Causeur. Votre mouvement politique est opposé à la réforme des retraites du gouvernement. Demander aux Français de travailler deux petites années de plus, est-ce leur demander un effort insurmontable ?
Pierre-Romain Thionnet. Ce sont deux petites années de plus qui se rajoutent aux effets de la réforme de Marisol Touraine et auxquelles viendront se rajouter deux petites années de plus dans cinq ans, puis très certainement deux supplémentaires dans 10 ans ! C’est une logique sans fin, qui consiste à repousser l’âge de départ à la retraite alors qu’il y a d’autres leviers qui ne sont pas utilisés… Nous ne résolvons pas en profondeur et de manière structurelle les problèmes de l’équilibre du système des retraites.
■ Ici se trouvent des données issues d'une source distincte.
(** * oliver: the workflow query pipeline of [workflows.py] and [subcommands/status.py]

    A shallow embedding of the status query (status selection, label and
    time-window construction, sorting, batch selection, status filtering and
    the summary aggregation), followed by the properties proved about it.

    Conventions.
    - Python exceptions are values of [result]: [Ok v] or [Raise e].
    - A workflow record (a Python dict) is the record [Workflow]; a key that
      may be missing is an [option] field.
    - The [submission] key is kept as the instant it denotes, in
      milliseconds.  The server sends fixed-width UTC strings, on which the
      string order used by [sorted] is the order of the instants.
    - [datetime.datetime.now()] is an input ([now]) of the functions that
      read the clock. *)

From Stdlib Require Import ZArith Lia Ascii String List Sorting.Sorted Permutation.
From stdpp Require Import base option list list_numbers strings gmap.

Local Open Scope string_scope.
Local Open Scope list_scope.
Local Open Scope Z_scope.

(** ** Python runtime: exceptions, [max], [sorted], truthiness *)

Inductive exn : Type :=
  | ValueError
  | KeyError
  | OverflowError.

Inductive result (A : Type) : Type :=
  | Ok (a : A)
  | Raise (e : exn).

Arguments Ok {A} a.
Arguments Raise {A} e.

#[global] Instance result_ret : MRet result := @Ok.

#[global] Instance result_bind : MBind result :=
  fun A B (f : A -> result B) (m : result A) =>
    match m with
    | Ok a => f a
    | Raise e => Raise e
    end.

(** [max(xs)]: raises [ValueError] on an empty sequence. *)
Definition py_max (xs : list Z) : result Z :=
  match xs with
  | [] => Raise ValueError
  | x :: rest => Ok (foldl Z.max x rest)
  end.

(** One step of a stable insertion: [x] goes in front of the first element
    whose key is not smaller. *)
Fixpoint insert_by {A : Type} (key : A -> Z) (x : A) (l : list A) : list A :=
  match l with
  | [] => [x]
  | y :: rest =>
      if key x <=? key y then x :: y :: rest else y :: insert_by key x rest
  end.

(** [sorted(l, key=key)]: ascending and stable (equal keys keep their input
    order). *)
Fixpoint py_sorted {A : Type} (key : A -> Z) (l : list A) : list A :=
  match l with
  | [] => []
  | x :: rest => insert_by key x (py_sorted key rest)
  end.

(** Truthiness of an optional string: [None] and the empty string are falsy. *)
Definition truthy_str (s : option string) : bool :=
  match s with
  | Some (String _ _) => true
  | _ => false
  end.

(** Truthiness of an optional list: [None] and the empty list are falsy. *)
Definition truthy_list {A : Type} (l : option (list A)) : bool :=
  match l with
  | Some (_ :: _) => true
  | _ => false
  end.

(** ** The [datetime] module, as far as the time window uses it *)

Module datetime.

(** A naive [datetime]: microseconds since [datetime.min]
    (0001-01-01T00:00:00). *)
Definition US_PER_SECOND : Z := 1000000.
Definition US_PER_HOUR : Z := 3600 * US_PER_SECOND.
Definition US_PER_DAY : Z := 24 * US_PER_HOUR.

(** [date.max.toordinal()], the ordinal of 9999-12-31. *)
Definition MAXORDINAL : Z := 3652059.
Quels leviers, exactement ?
Je sais qu’il y a une petite musique journalistique qui tend à affirmer que le RN n’aurait pas assez pris la parole sur ce sujet des retraites. Pourtant, pendant des mois, les députés du parti auquel j’appartiens n’ont eu de cesse de parler de la natalité française, de la productivité ou de la réindustrialisation. Les réponses structurelles au déséquilibre temporaire des retraites sont à aller chercher-là.
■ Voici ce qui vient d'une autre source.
(** Answers of a handshake step: in progress, completed, failed. *)
Definition progress : Answer := mkAnswer true 0 [] NoError false.
Definition completes : Answer := mkAnswer true 0 [] NoError true.
Definition fails : Answer := mkAnswer false 0 [] TlsFatalError false.
(** Answers of an encrypted write. *)
Definition sent (n : qint64) : Answer := mkAnswer true n [] NoError true.
Definition unsent : Answer := mkAnswer false (-1) [] TlsFatalError true.
(** Answers of a decryption. *)
Definition plain (p : QByteArray) : Answer := mkAnswer true 0 p NoError true.
Definition remote_closed : Answer :=
  mkAnswer false 0 [] RemoteClosedConnectionError false.

Definition fresh (s : list Answer) : Engine := mkEngine false NoError s.

End Scripted.

(** ** Reading a log *)

(** The encrypted datagrams handed to the engine, with what each write
    returned. *)
Definition sent (log : list Effect) : list (Latin1 * qint64) :=
  flat_map (fun eff =>
              match eff with
              | Call_writeDatagramEncrypted d w => [(d, w)]
              | _ => []
              end) log.

(** The signals of a log, without the member calls. *)
Definition is_signal (eff : Effect) : bool :=
  match eff with
  | errorMessage _ | warningMessage _ | infoMessage _ | serverResponse _ _ _ => true
  | _ => false
  end.

Definition signals (log : list Effect) : list Effect := filter is_signal log.

(** Effects that do not move the association forward: everything but a
    handshake step, a decryption, a response, a keepalive write and the
    start of the keepalive timer. *)
Definition inert (eff : Effect) : bool :=
  match eff with
  | Call_doHandshake _ _ | Call_decryptDatagram _ _ | serverResponse _ _ _
  | Call_writeDatagramEncrypted _ _ | Call_pingTimer_start => false
  | _ => true
  end.

(** Effects that do not carry an inbound datagram. *)
Definition carries_no_datagram (eff : Effect) : bool :=
  match eff with
  | Call_doHandshake _ _ | Call_decryptDatagram _ _ | serverResponse _ _ _ => false
  | _ => true
  end.

(** A handshake-start attempt: [doHandshake] without a datagram. *)
Definition is_start_attempt (eff : Effect) : bool :=
  match eff with
  | Call_doHandshake [] _ => true
  | _ => false
  end.

(** The message [udpSocketConnected] opens with. *)
Definition is_resume (eff : Effect) : bool :=
  match eff with
  | infoMessage (Arg (Tr t) _) =>
      String.eqb t "%1: UDP socket is now in connected state, continue with handshake..."
  | _ => false
  end.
Le RN en parle peut-être, mais cela n’est pas repris dans le débat public.
Je crois tout de même que nous avons été entendus. Il suffisait de voir les cheveux de Sandrine Rousseau se dresser sur sa tête, parce qu’on avait osé parler de la natalité et, en effet, osé parler des femmes et des enfants ! La gauche ne supporte pas qu’on mette ces sujets sur la table. Elle a diabolisé et fascisé ce débat, alors qu’il est fondamental pour tout retour à l’équilibre de notre système des retraites. La députée EELV a quand même enjoint notre groupe parlementaire à « lâcher nos utérus » en plein hémicycle ! Puis, Mathilde Panot de LFI est montée au créneau. Et enfin, Fabien Roussel du PCF a cru malin de pétainiser le débat en le ramenant à « Travail, Famille, Patrie »…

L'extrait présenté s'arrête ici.